* _Your instructions_
Your job is to retype the whole listing exactly.
########
(* ===== verification/AppDaemon.v ===== *)
(** * The daemon as the app manages it

    root/RootManager.kt and root/BTraceManager.kt: finding, installing, starting
    and stopping the daemon with commands of a root shell.  What the device makes
    of a command is the class [Device]; what is known of it is [DeviceLaws].  A
    suspending function is an [act], a function of the manager that may throw. *)

From S2P Require Import Prelude GoLang GoStd.

(** ** Kotlin *)

(** Char.isWhitespace *)
Definition kt_isWhitespace (c : Z) : bool :=
  (9 <=? c) && (c <=? 13) || (28 <=? c) && (c <=? 32) || (8192 <=? c) && (c <=? 8202) ||
  bool_decide (c ∈ [160; 5760; 8232; 8233; 8239; 8287; 12288]).

Fixpoint trimStart (s : bytes) : bytes :=
  match s with c :: t => if kt_isWhitespace c then trimStart t else s | [] => [] end.
Definition kt_trim (s : bytes) : bytes := reverse (trimStart (reverse (trimStart s))).

(** substringBefore *)
Fixpoint substringBefore (delimiter : Z) (s : bytes) : bytes :=
  match s with c :: t => if c =? delimiter then [] else c :: substringBefore delimiter t | [] => [] end.

(** lineSequence().firstOrNull() *)
Fixpoint firstLine (s : bytes) : bytes :=
  match s with c :: t => if (c =? 10) || (c =? 13) then [] else c :: firstLine t | [] => [] end.

(** toIntOrNull of a text of decimal digits only; null of any other *)
Definition pid_number (token : bytes) : option Z :=
  if forallb (λ c, (48 <=? c) && (c <=? 57)) token
  then n ← ParseUint token 10; if n <? 2 ^ 31 then Some n else None else None.

(** File.getParent *)
Definition parent (path : bytes) : option bytes :=
  match LastIndexByte 47 path with
  | Some O => if (1 <? length path)%nat then Some (str "/") else None
  | i => (λ i, take i path) <$> i
  end.

(** ** The device *)

(** libsu's Shell.Result *)
Record shell_result := MkResult { sr_code : Z; sr_out : list bytes; sr_err : list bytes }.
Abbreviation isSuccess r := (sr_code r =? 0) (only parsing).

(** A su process: it ended, it was killed after the time given, or it could not
    be started or read. *)
Inductive su_result := SuExited (code : Z) (output : bytes) | SuTimeout (output : bytes) | SuThrew.

(** [build_shell] is Shell.Builder.build and isRoot, [None] when it throws;
    [stage_asset] copies the asset btrace into the cache directory, [Some false]
    when there is no such asset. *)
Class Device (D : Type) := {
  build_shell : D -> option bool * D;
  shell_exec : bytes -> D -> shell_result * D;
  su_exec : bytes -> Z -> D -> su_result * D;
  stage_asset : D -> option bool * D;
  cacheDir : bytes }.

Abbreviation DEFAULT_BTRACE_PATH := (str "/data/local/tmp/btrace") (only parsing).
Abbreviation DEFAULT_LISTEN_ADDR := (str "127.0.0.1:47291") (only parsing).
Abbreviation PID_FILE := (str "/data/local/tmp/btrace.pid") (only parsing).
Abbreviation launchLog := (str "/data/local/tmp/btrace.daemon.log") (only parsing).

Definition shellPathPrefix : bytes :=
  str "export PATH=/sbin:/system/sbin:/system/bin:/system/xbin:/product/bin:/vendor/bin:$PATH; ".

(** The commands for the root shell; [path] is where the daemon is installed. *)
Inductive command :=
  | TestInstalled | ListInstalled
  | MakeDir (dir : bytes) | CopyAndChmod (tempFile : bytes) | CopyOnly (tempFile : bytes) | ChmodOnly
  | KillZero (pid : Z) | Kill (pid : Z) | PkillAll
  | CatPidFile | RemovePidFile
  | Pidof | Pgrep | PsAwk.

Definition quoted (s : bytes) : bytes := str "'" ++ s ++ str "'".

Definition command_text (path : bytes) (c : command) : bytes :=
  match c with
  | TestInstalled => str "test -x " ++ quoted path
  | ListInstalled => str "ls -la " ++ quoted path
  | MakeDir dir => str "mkdir -p " ++ quoted dir
  | CopyAndChmod tempFile =>
      str "cp " ++ quoted tempFile ++ str " " ++ quoted path ++ str " && chmod 755 " ++ quoted path
  | CopyOnly tempFile => str "cp " ++ quoted tempFile ++ str " " ++ quoted path
  | ChmodOnly => str "chmod 755 " ++ quoted path
  | KillZero pid => str "kill -0 " ++ Itoa pid
  | Kill pid => str "kill " ++ Itoa pid
  | PkillAll => str "pkill -f " ++ quoted DEFAULT_BTRACE_PATH ++ str " ; pkill -x btrace"
  | CatPidFile => str "cat " ++ quoted PID_FILE
  | RemovePidFile => str "rm -f " ++ quoted PID_FILE
  | Pidof => str "pidof btrace"
  | Pgrep => str "pgrep -f " ++ quoted DEFAULT_BTRACE_PATH
  | PsAwk => str "ps -A -o PID,NAME | awk '$2==" ++ [34] ++ str "btrace" ++ [34] ++ str "{print $1}'"
  end.

(** The commands for a su process of their own *)
Inductive su_command := LaunchDaemon (listenAddr : bytes) (targetUid : Z) (sessionToken : bytes) | CatPid | TailLog.

Definition su_text (path : bytes) (c : su_command) : bytes :=
  match c with
  | LaunchDaemon listenAddr targetUid sessionToken =>
      let tokenArg := match sessionToken with [] => [] | _ => str " -t " ++ quoted sessionToken end in
      shellPathPrefix ++ str " { nohup " ++ path ++ str " -l " ++ quoted listenAddr ++ str " -u " ++ Itoa targetUid ++
      tokenArg ++ str " " ++ str "</dev/null >" ++ quoted launchLog ++ str " 2>&1 & } 2>/dev/null"
  | CatPid => str "cat " ++ quoted PID_FILE ++ str " 2>/dev/null"
  | TailLog => str "tail -n 40 " ++ quoted launchLog ++ str " 2>/dev/null"
  end.

(** ** The managers *)

(** BTraceManager's field, RootManager's (whether there is an instance), and the
    device *)
Record manager (D : Type) := MkManager { lastStartedPid : Z; shellInstance : bool; device : D }.
Arguments MkManager {D}.
Arguments lastStartedPid {D}.
Arguments shellInstance {D}.
Arguments device {D}.

Definition add_pid (pids : list Z) (line : bytes) : list Z :=
  let token := substringBefore 9 (substringBefore 32 (kt_trim line)) in
  match token with
  | [] => pids
  | _ =>
      match pid_number token with
      | Some n => if (1 <? n) && negb (bool_decide (n ∈ pids)) then pids ++ [n] else pids
      | None => pids
      end
  end.
Definition parsePidsStrict (lines : list bytes) : list Z := foldl add_pid [] lines.

Section Manager.
Context {D : Type} `{Device D}.
Implicit Types m : manager D.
########
* _Response_
(* ===== verification/AppDaemon.v ===== *)
(** * The daemon as the app manages it

    root/RootManager.kt and root/BTraceManager.kt: finding, installing, starting
    and stopping the daemon with commands of a root shell.  What the device makes
    of a command is the class [Device]; what is known of it is [DeviceLaws].  A
    suspending function is an [act], a function of the manager that may throw. *)

From S2P Require Import Prelude GoLang GoStd.

(** ** Kotlin *)

(** Char.isWhitespace *)
Definition kt_isWhitespace (c : Z) : bool :=
  (9 <=? c) && (c <=? 13) || (28 <=? c) && (c <=? 32) || (8192 <=? c) && (c <=? 8202) ||
  bool_decide (c ∈ [160; 5760; 8232; 8233; 8239; 8287; 12288]).

Fixpoint trimStart (s : bytes) : bytes :=
  match s with c :: t => if kt_isWhitespace c then trimStart t else s | [] => [] end.
Definition kt_trim (s : bytes) : bytes := reverse (trimStart (reverse (trimStart s))).

(** substringBefore *)
Fixpoint substringBefore (delimiter : Z) (s : bytes) : bytes :=
  match s with c :: t => if c =? delimiter then [] else c :: substringBefore delimiter t | [] => [] end.

(** lineSequence().firstOrNull() *)
Fixpoint firstLine (s : bytes) : bytes :=
  match s with c :: t => if (c =? 10) || (c =? 13) then [] else c :: firstLine t | [] => [] end.

(** toIntOrNull of a text of decimal digits only; null of any other *)
Definition pid_number (token : bytes) : option Z :=
  if forallb (λ c, (48 <=? c) && (c <=? 57)) token
  then n ← ParseUint token 10; if n <? 2 ^ 31 then Some n else None else None.

(** File.getParent *)
Definition parent (path : bytes) : option bytes :=
  match LastIndexByte 47 path with
  | Some O => if (1 <? length path)%nat then Some (str "/") else None
  | i => (λ i, take i path) <$> i
  end.

(** ** The device *)

(** libsu's Shell.Result *)
Record shell_result := MkResult { sr_code : Z; sr_out : list bytes; sr_err : list bytes }.
Abbreviation isSuccess r := (sr_code r =? 0) (only parsing).

(** A su process: it ended, it was killed after the time given, or it could not
    be started or read. *)
Inductive su_result := SuExited (code : Z) (output : bytes) | SuTimeout (output : bytes) | SuThrew.

(** [build_shell] is Shell.Builder.build and isRoot, [None] when it throws;
    [stage_asset] copies the asset btrace into the cache directory, [Some false]
    when there is no such asset. *)
Class Device (D : Type) := {
  build_shell : D -> option bool * D;
  shell_exec : bytes -> D -> shell_result * D;
  su_exec : bytes -> Z -> D -> su_result * D;
  stage_asset : D -> option bool * D;
  cacheDir : bytes }.

Abbreviation DEFAULT_BTRACE_PATH := (str "/data/local/tmp/btrace") (only parsing).
Abbreviation DEFAULT_LISTEN_ADDR := (str "127.0.0.1:47291") (only parsing).
Abbreviation PID_FILE := (str "/data/local/tmp/btrace.pid") (only parsing).
Abbreviation launchLog := (str "/data/local/tmp/btrace.daemon.log") (only parsing).

Definition shellPathPrefix : bytes :=
  str "export PATH=/sbin:/system/sbin:/system/bin:/system/xbin:/product/bin:/vendor/bin:$PATH; ".

(** The commands for the root shell; [path] is where the daemon is installed. *)
Inductive command :=
  | TestInstalled | ListInstalled
  | MakeDir (dir : bytes) | CopyAndChmod (tempFile : bytes) | CopyOnly (tempFile : bytes) | ChmodOnly
  | KillZero (pid : Z) | Kill (pid : Z) | PkillAll
  | CatPidFile | RemovePidFile
  | Pidof | Pgrep | PsAwk.

Definition quoted (s : bytes) : bytes := str "'" ++ s ++ str "'".

Definition command_text (path : bytes) (c : command) : bytes :=
  match c with
  | TestInstalled => str "test -x " ++ quoted path
  | ListInstalled => str "ls -la " ++ quoted path
  | MakeDir dir => str "mkdir -p " ++ quoted dir
  | CopyAndChmod tempFile =>
      str "cp " ++ quoted tempFile ++ str " " ++ quoted path ++ str " && chmod 755 " ++ quoted path
  | CopyOnly tempFile => str "cp " ++ quoted tempFile ++ str " " ++ quoted path
  | ChmodOnly => str "chmod 755 " ++ quoted path
  | KillZero pid => str "kill -0 " ++ Itoa pid
  | Kill pid => str "kill " ++ Itoa pid
  | PkillAll => str "pkill -f " ++ quoted DEFAULT_BTRACE_PATH ++ str " ; pkill -x btrace"
  | CatPidFile => str "cat " ++ quoted PID_FILE
  | RemovePidFile => str "rm -f " ++ quoted PID_FILE
  | Pidof => str "pidof btrace"
  | Pgrep => str "pgrep -f " ++ quoted DEFAULT_BTRACE_PATH
  | PsAwk => str "ps -A -o PID,NAME | awk '$2==" ++ [34] ++ str "btrace" ++ [34] ++ str "{print $1}'"
  end.

(** The commands for a su process of their own *)
Inductive su_command := LaunchDaemon (listenAddr : bytes) (targetUid : Z) (sessionToken : bytes) | CatPid | TailLog.

Definition su_text (path : bytes) (c : su_command) : bytes :=
  match c with
  | LaunchDaemon listenAddr targetUid sessionToken =>
      let tokenArg := match sessionToken with [] => [] | _ => str " -t " ++ quoted sessionToken end in
      shellPathPrefix ++ str " { nohup " ++ path ++ str " -l " ++ quoted listenAddr ++ str " -u " ++ Itoa targetUid ++
      tokenArg ++ str " " ++ str "</dev/null >" ++ quoted launchLog ++ str " 2>&1 & } 2>/dev/null"
  | CatPid => str "cat " ++ quoted PID_FILE ++ str " 2>/dev/null"
  | TailLog => str "tail -n 40 " ++ quoted launchLog ++ str " 2>/dev/null"
  end.

(** ** The managers *)

(** BTraceManager's field, RootManager's (whether there is an instance), and the
    device *)
Record manager (D : Type) := MkManager { lastStartedPid : Z; shellInstance : bool; device : D }.
Arguments MkManager {D}.
Arguments lastStartedPid {D}.
Arguments shellInstance {D}.
Arguments device {D}.

Definition add_pid (pids : list Z) (line : bytes) : list Z :=
  let token := substringBefore 9 (substringBefore 32 (kt_trim line)) in
  match token with
  | [] => pids
  | _ =>
      match pid_number token with
      | Some n => if (1 <? n) && negb (bool_decide (n ∈ pids)) then pids ++ [n] else pids
      | None => pids
      end
  end.
Definition parsePidsStrict (lines : list bytes) : list Z := foldl add_pid [] lines.

Section Manager.
Context {D : Type} `{Device D}.
Implicit Types m : manager D.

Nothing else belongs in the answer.